Doctors tracked the progression of her curve at each clinic visit, when she was X-rayed anew. The Cobb angle increased steadily, although experts threw out varying figures. Even on the day of the operation, a doctor told us that the radiologist had measured her curve at 80 degrees, but he believed that it had reached 100.

The number was something my husband and I bandied about during the years of treatment, as if we knew what we were talking about. We had hoped to avoid surgery, but images defied us. There was no denying the curve corrupting the upper thoracic, nor the twisting ribs that jutted on one side. Toward the end of her braced period, anyone who saw our daughter in a bathing suit would gasp. She listed to the left, her waist marked by a fold of skin at the sideways bend.

She had the posterior spinal fusion surgery when she was 14. Early in the morning, we kissed her goodbye after signing off on a list of life-threatening risks. She looked tiny and pale gliding away on the stretcher. I cried when they took her.

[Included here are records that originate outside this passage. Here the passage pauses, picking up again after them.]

Lemma ends_mono cfg (P Q : Proc -> Prop) p : (forall q, P q -> Q q) -> ends cfg P p -> ends cfg Q p.
Proof. intros HPQ H. induction H as [p Hp|p He _ IH]; [apply ends_now|apply ends_later]; auto. Qed.

(** C36: The shim always comes down, and its exit status says how.  From any state it
    can be in, once a signal arrived or a listener failed, every run ends: in no
    order of events - a hung scrape, a stream that never ends, a second failure -
    is the process stuck.  When it ends, no more than the grace period has passed
    since the drain began, and the result is success exactly when no listener
    failed and the proxy became idle within the grace period, which takes a
    signal. *)
Theorem shutdown_exact cfg now p : reachable cfg now p -> done p = true -> ends cfg (ended_exactly cfg) p.
Proof.
  intros Hr Hd. eapply ends_mono; [|apply (ends_reachable cfg now finished p); [|done]].
  - intros q [Hq Hf]. by eapply finished_exact.
  - apply (ends_from cfg (S (left_of cfg p))); [lia|by eapply proc_inv|done].
Qed.

(** While the metrics server drains, requests are still accepted. *)
Theorem metrics_drain_first cfg now p :
  reachable cfg now p -> p_proxyShut p = true ->
  p_metricsShut p = true /\ (exists dl, p_drain p = DrainProxy dl) \/ (exists r, p_drain p = Drained r).
Proof.
  intros Hr Hs. destruct (proc_inv cfg now p Hr) as (Hd & _). unfold drain_ok in Hd.
  destruct (p_drain p) as [|dl|dl|r]; destruct Hd as (H1 & H2 & H3); try congruence.
  - destruct H3; congruence.
  - left. eauto.
  - right. eauto.
Qed.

My husband and I roamed, unable to settle. In the surgical waiting room, patient surnames flipped across a giant board: In Holding, In OR, In Recovery. People came to the board and stared up as if checking on a delayed flight. We killed time in the cafeteria, sending text-messages to relatives. We slept in our car in the parking garage, which was hot and smelled of exhaust. I slept again later, sprawled on a bench while rush-hour commuters stampeded past. Trapped in the hospital, wrecked and fearful, I didn’t care. Sleep came, full of mercy.

Twelve hours passed before we saw her again – finally In Recovery. Though groggy, she grabbed our hands, me on one side, her father on the other, and managed a wry complaint: “Remind me again why I can’t have any water.”

Our beloved returned to us. She didn’t yet know what we knew about her insides. The head surgeon had approached us for a huddle, as the surgery continued without him.

Leaning against a wall, he called the X-rays to his phone, swiping the screen. First, the before picture: “Note the rigid deformity,” he said. Anyone could see it, but the crisis had been averted. That was his message, the news we longed for. The proof was in the after image: a spine held in check by hardware, corrected by medical science. The surgeon was pleased.

In the corridor we viewed screenshots of our child’s bones while she slept on the operating table and someone closed her up. We marvelled at her new condition, straight as three rods and 30 screws.

Laura Rock Gaughan lives in Lakefield, Ont.